C-level collaboration

As the security and robustness of technology choices are increasingly in the spotlight, CIOs, CISOs, and CTOs are collaborating to cross-pollinate expertise, gain more visibility, and deliver one united strategic vision.

“The CISO is now a business advisor, it’s no longer a role which focuses on a very narrow channel of developing and optimising technology.” Manish Chandela, Group CISO, Unipart Group

While we found that reporting lines varied, a clear strategy of elevating the role of the CISO was evident among many interviewees. They are working more closely with the C-suite, lines of business and the Board to tackle security risks head-on.

The business-wide impact

“A good CIO should worry about their people, not only their technology”. Yanna Winter CIO for Global Corporate Affairs, Generali

The majority of interviewees acknowledged there are ongoing challenges relating to the recruitment of security professionals, the enablement of employees in general, and the ability of security teams to keep pace with the speed of technological development.

To address this, we discovered that C-level leaders were increasingly automating patch delivery (as one of many capabilities) to scale solutions at speed, particularly in the cloud to free up capacity in their security teams.

Once in place, C-level leaders were more able to drive strategic programmes to democratise information security management.

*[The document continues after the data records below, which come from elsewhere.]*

(** The exported methods in the order of their names.  [Call] with values of
    the wrong types panics. *)
Definition ContractAccount : list method :=
  [mkMethod (str "BindName") [T_Context; T_String; T_String; T_String] [T_Error] (fun ctx vs =>
     match vs with
     | [V_String parentAddr; V_String addr; V_String name] => no_results (BindName ctx parentAddr addr name)
     | _ => crash
     end);
   mkMethod (str "GrantAccessMethods") [T_Context; T_String; T_String; T_String; T_Slice; T_Uint 64] [T_Error] (fun ctx vs =>
     match vs with
     | [V_String parentAddr; V_String addr; V_String contractAddr; V_Strings methods; V_Number gasLimit] =>
         no_results (GrantAccessMethods ctx parentAddr addr contractAddr methods gasLimit)
     | _ => crash
     end);
   mkMethod (str "GrantAccessRoot") [T_Context; T_String; T_String] [T_Error] (fun ctx vs =>
     match vs with
     | [V_String parentAddr; V_String addr] => no_results (GrantAccessRoot ctx parentAddr addr)
     | _ => crash
     end);
   mkMethod (str "RevokeGrantAccess") [T_Context; T_String; T_String] [T_Error] (fun ctx vs =>
     match vs with
     | [V_String parentAddr; V_String addr] => no_results (RevokeGrantAccess ctx parentAddr addr)
     | _ => crash
     end);
   mkMethod (str "RevokeGrantAccessMethods") [T_Context; T_String; T_String; T_String; T_Slice] [T_Error] (fun ctx vs =>
     match vs with
     | [V_String parentAddr; V_String addr; V_String contractAddr; V_Strings methods] =>
         no_results (RevokeGrantAccessMethods ctx parentAddr addr contractAddr methods)
     | _ => crash
     end)].

Definition ContractTest : list method :=
  [mkMethod (str "TestFuncSimple") [T_Context; T_Int 64] [T_Int 64; T_Error] (fun ctx vs =>
     match vs with
     | [V_Number i] => mret [mkOut (str "int") (JsonCodec.Marshal (JsonCodec.j_int 64) (TestFuncSimple i))]
     | _ => crash
     end);
   mkMethod (str "TestFuncWithStruct") [T_Context; T_String] [T_Ptr; T_Int 64; T_String; T_Error] (fun ctx vs =>
     match vs with
     | [V_String NodeID] =>
         let '(node, n, s) := TestFuncWithStruct NodeID in
         mret [mkOut (str "*common.NodeInfo") (JsonCodec.Marshal Node.j_NodeInfo node);
               mkOut (str "int") (JsonCodec.Marshal (JsonCodec.j_int 64) n);
               mkOut (str "string") (JsonCodec.Marshal JsonCodec.j_string s)]
     | _ => crash
     end)].

Definition NewNativeVM : go NativeVM :=
  nvm ← registerContract (mkNativeVM false true ∅) (Address.NativeContractAddr_Account CurrentNetworkType) ContractAccount;
  registerContract nvm (str "ContractTest") ContractTest.

Definition UpdateState (nvm : NativeVM) (st : bool) : NativeVM := mkNativeVM (log nvm) st (contractMethotds nvm).

Definition SetLogger (nvm : NativeVM) : NativeVM := mkNativeVM true (state nvm) (contractMethotds nvm).

(** The result and the error of a call, and the nodes whose event hub is told
    of it. *)
Record vm_return := mkReturn {
  vr_result : option VMResult;
  vr_error : option vm_error;
  vr_trig : list bytes;
}.

Definition returned (code : ReturnCode) (e : vm_error) : vm_return :=
  mkReturn (Some (mkVMResult code (Error e) 0 None)) (Some e) [].

(** The results under the names of their types and their positions. *)
Definition rtnValMap (rtns : list out_value) : gmap bytes (option bytes) :=
  list_to_map (imap (fun i o => (ov_type o ++ str "_" ++ Text.FormatUint (Z.of_nat i + 1), Some (ov_json o))) rtns).

(** A panic of the method is recovered, logged, and gives nil for both; it
    happens before the method writes, so the state is the one before. *)
Definition doExecute (nvm : NativeVM) (ctx : context W) (nodeID contractAddr methodName : bytes)
    (ncMethod : nativeContractMethod) (paramIns : list go_value) : W -> go (W * vm_return) := fun w =>
  match nm_method ncMethod ctx paramIns w with
  | Panic => if log nvm then Ok (w, mkReturn None None []) else Panic
  | Err e => match e with end
  | Ok (w, inl e) => Ok (w, returned ReturnCode_ExecuteErr (EExecute e))
  | Ok (w, inr rtns) =>
      if negb (Z.of_nat (length rtns) =? resultErrorOutIndex ncMethod) then
        Ok (w, returned ReturnCode_InvalidReturn
                 (EReturn contractAddr methodName (resultErrorOutIndex ncMethod + 1) (Z.of_nat (length rtns) + 1)))
      else if resultErrorOutIndex ncMethod =? 0 then
        Ok (w, mkReturn (Some (mkVMResult ReturnCode_Ok [] 0 None)) None [])
      else
        Ok (w, mkReturn (Some (mkVMResult ReturnCode_Ok [] 0
                 (Some (JsonCodec.Marshal (JsonCodec.j_map JsonCodec.j_bytes) (Some (rtnValMap rtns)))))) None [nodeID])
  end.

Definition DeployContract (ctx : VMContext W) : W -> go (W * vm_return) := fun _ => Panic.

(** Whether the account may call the method. *)
Definition permitted (acc : Account.Account) (contractAddr methodName : bytes) : go bool :=
  match Account.Token acc with
  | Some (Account.mkAccountToken _ _ (Some perm)) =>
      '(ok, _) ← Account.HasMethodPerm perm contractAddr methodName; Ok ok
  | _ => Ok false
  end.

Definition ExecuteContract (nvm : NativeVM) (ctx : VMContext W) : W -> go (W * vm_return) := fun w =>
  if negb (state nvm) then Ok (w, returned ReturnCode_NotEnable ENotEnable)
  else if bool_decide (ContractAddr ctx = [] \/ Method ctx = []) then
    Ok (w, returned ReturnCode_InvalidVMCtx (EInvalidCtx (ContractAddr ctx) (Method ctx) None))
  else
    let exeCtx := WithValue (Context_ ctx) VMCtxKey_VMServant (CV_Servant (Servant_ ctx)) in
    '(w, fromAcc) ← GetFromAccount exeCtx w;
    match fromAcc with
    | inl e => Ok (w, returned ReturnCode_InvalidVMCtx (EInvalidCtx (ContractAddr ctx) (Method ctx) (Some e)))
    | inr fromAcc =>
        permOK ← permitted fromAcc (ContractAddr ctx) (Method ctx);
        if negb permOK then
          Ok (w, returned ReturnCode_PermissionErr (EPermission (ContractAddr ctx) (Method ctx) (Account.Addr fromAcc)))
        else
          match contractMethotds nvm !! ContractAddr ctx with
          | None => Ok (w, returned ReturnCode_ContractNotFound (EContractNotFound (ContractAddr ctx)))
          | Some contractMap =>
              match contractMap !! Method ctx with
              | None => Ok (w, returned ReturnCode_MethodNotFound (EMethodNotFound (ContractAddr ctx) (Method ctx)))
              | Some ncMethod =>
                  match ParseArgs (Args ctx) (drop 1 (paramTypes ncMethod)) with
                  | Panic => Panic
                  | Err e => Ok (w, returned ReturnCode_MethodSignatureErr (EParams (ContractAddr ctx) (Method ctx) e))
                  | Ok paramValues =>
                      if negb (Z.of_nat (length paramValues) =? Z.of_nat (length (paramTypes ncMethod)) - 1) then
                        Ok (w, returned ReturnCode_InvalidParam
                                 (EParamsLen (ContractAddr ctx) (Method ctx)
                                    (Z.of_nat (length (paramTypes ncMethod)) - 1) (Z.of_nat (length paramValues))))
                      else doExecute nvm exeCtx (NodeID ctx) (ContractAddr ctx) (Method ctx) ncMethod paramValues w
                  end
              end
          end
    end.
End Machine.
Arguments NativeVM : clear implicits.
Arguments method : clear implicits.
Arguments nativeContractMethod : clear implicits.
End NativeVM.

(** * vm/tvm, vm/factory.go *)
Module VMFactory.
Import VMType VMService NativeVM.

Section Factory.
Context {W : Type}.
Variable Error : vm_error -> bytes.

(** The Topia machine panics on every call. *)
Inductive VirtualMachine := Native (nvm : NativeVM W) | TopiaVM.

Abbreviation factory := (list (VMType * VirtualMachine)).

Definition GetVM (f : factory) (vmType : VMType) : option VirtualMachine :=
  snd <$> (snd <$> list_find (fun tv => tv.1 = vmType) f).

Definition RegisterVM (f : factory) (vmType : VMType) (vm : VirtualMachine) : go factory :=
  match GetVM f vmType with
  | Some _ => Panic
  | None => Ok ((vmType, vm) :: f)
  end.

Definition GetVMFactory (CurrentNetworkType : Types.NetworkType) : go factory :=
  nvm ← NewNativeVM CurrentNetworkType;
  f ← RegisterVM [] VMType_NATIVE (Native nvm);
  RegisterVM f VMType_TVM TopiaVM.

Definition SetLogger (f : factory) : factory :=
  (fun tv => (tv.1, match tv.2 with Native nvm => Native (NativeVM.SetLogger nvm) | TopiaVM => TopiaVM end)) <$> f.

(** The calls on what [GetVM] returned; nil panics. *)
Definition vm_ExecuteContract (vm : option VirtualMachine) (ctx : VMContext W) : W -> go (W * vm_return) :=
  match vm with
  | Some (Native nvm) => ExecuteContract Error nvm ctx
  | Some TopiaVM | None => fun _ => Panic
  end.

Definition vm_DeployContract (vm : option VirtualMachine) (ctx : VMContext W) : W -> go (W * vm_return) :=
  match vm with
  | Some (Native nvm) => DeployContract ctx
  | Some TopiaVM | None => fun _ => Panic
  end.
End Factory.
Arguments VirtualMachine : clear implicits.
End VMFactory.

Information Security management principles were introduced at the earliest conception of digital transformation projects to upskill everyone in security practices from the get-go.

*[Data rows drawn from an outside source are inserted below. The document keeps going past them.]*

Definition Simulate_Execute (contractAddr method args : bytes) (txType : Z) : act W (sim_error + Z) :=
  let vmServant := NewVMServant txServant (2 ^ 64 - 1) in
  let vmContext := mkVMContext [] vmServant nodeID contractAddr None method args in
  let vm := if txType =? TransactionUniversalType_NativeInvoke then GetVM vms VMType_NATIVE
            else if txType =? TransactionUniversalType_ContractInvoke then GetVM vms VMType_TVM else None in
  match vm with
  | None => mret (inl (ENoVM (TransactionUniversalType_String txType)))
  | Some _ =>
      r ← (vm_ExecuteContract vm_Error vm vmContext : act W vm_return);
      match vr_error r, vr_result r with
      | Some e, _ => mret (inl (EVM e))
      | None, None => pure Panic
      | None, Some vmResult =>
          if decide (VMType.Code vmResult = ReturnCode_Ok) then mret (inr (VMType.GasUsed vmResult))
          else mret (inl (EVMResult (ErrMsg vmResult)))
      end
  end.
End Execution.
End Execute.

(** ** gas_estimator.go and the verifiers *)
Module Verify.
Import VMType VMService NativeVM VMFactory BasicVerify Universal Gas Execute.

Inductive est_error := EEstDecode | EEstGas (e : calc_error) | EEstResult (msg : bytes).

Section Verifiers.
Context {W : Type} `{!Sodium, !Secp256k1}.
Variable blake2b : Z -> bytes -> bytes.
Variable CurrentNetworkType : Types.NetworkType.
Variable state_Error : state_error -> bytes.
Variable vm_Error : vm_error -> bytes.
Variable Pow : float64 -> float64 -> float64.
Variable uint_overflow : float64 -> Z.
Variable partial_chunk : bytes -> BlockDataChunk.t.
Variable vms : list (VMType * VirtualMachine W).
Variable ctx : context W.
Variable nodeID : bytes.
Variable txServant : TransactionServant W.

Abbreviation execute := (action_Execute (blake2b 32) CurrentNetworkType state_Error vm_Error vms ctx nodeID txServant).

(** The head of a universal transaction; without one the dereference panics. *)
Definition uni_head (txUni : TransactionUniversalWithHead) : go TransactionUniversalHead.t :=
  match TransactionUniversal.Head (wh_uni txUni) with None => Panic | Some h => Ok h end.

(** The estimate of an invocation: the contract is executed. *)
Definition estimate_invoke (txUni : TransactionUniversalWithHead) (gasUsed price : Z) : act W (est_error + option Z) :=
  a ← pure (GetSpecificTransactionAction (wh_uni txUni) (wh_head txUni));
  txRS ← execute a;
  match txRS with
  | None | Some (TransactionResult.mk _ None _) => pure Panic
  | Some (TransactionResult.mk _ (Some d) _) =>
      match Codec.Unmarshal TransactionResultUniversal.desc (TransactionResultData.Specification d)
              (Wire.s_zero TransactionResultUniversal.desc) with
      | Panic => pure Panic
      | Err _ => mret (inl EEstDecode)
      | Ok txUniRS =>
          if TransactionResultUniversal.Status txUniRS =? TransactionResultUniversal_OK then
            match SafeAddUint64 gasUsed (TransactionResultUniversal.GasUsed txUniRS) with
            | Ok g => mret (inr (Some (SafeMul g price)))
            | Err e => mret (inl (EEstGas e))
            | Panic => pure Panic
            end
          else mret (inl (EEstResult (TransactionResultUniversal.ErrString txUniRS)))
      end
  end.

“Education across the organization is as important as the build. By placing security front and centre and at the heart of teams, you begin to spread that knowledge across the entire organization.” Ed Alford, CTO, New Look

Through our interviews, we found that the expectations of senior technology leaders are continuing to grow. To rise to the challenge, they are breaking down silos to drive collaboration across the business. They are elevating security professionals and upskilling departments to educate on the risks and opportunities technology offers. But this winning strategy falls short in execution without the right building blocks. As C-level leaders drive forward ambitious new operating models relating to technology and digital assets, their visibility is mission-critical. For technology leaders, it may give them the chance to be both business innovators and protectors.

?

The views reflected in this article are the views of the author and do not necessarily reflect the views of the global EY organization or its member firms.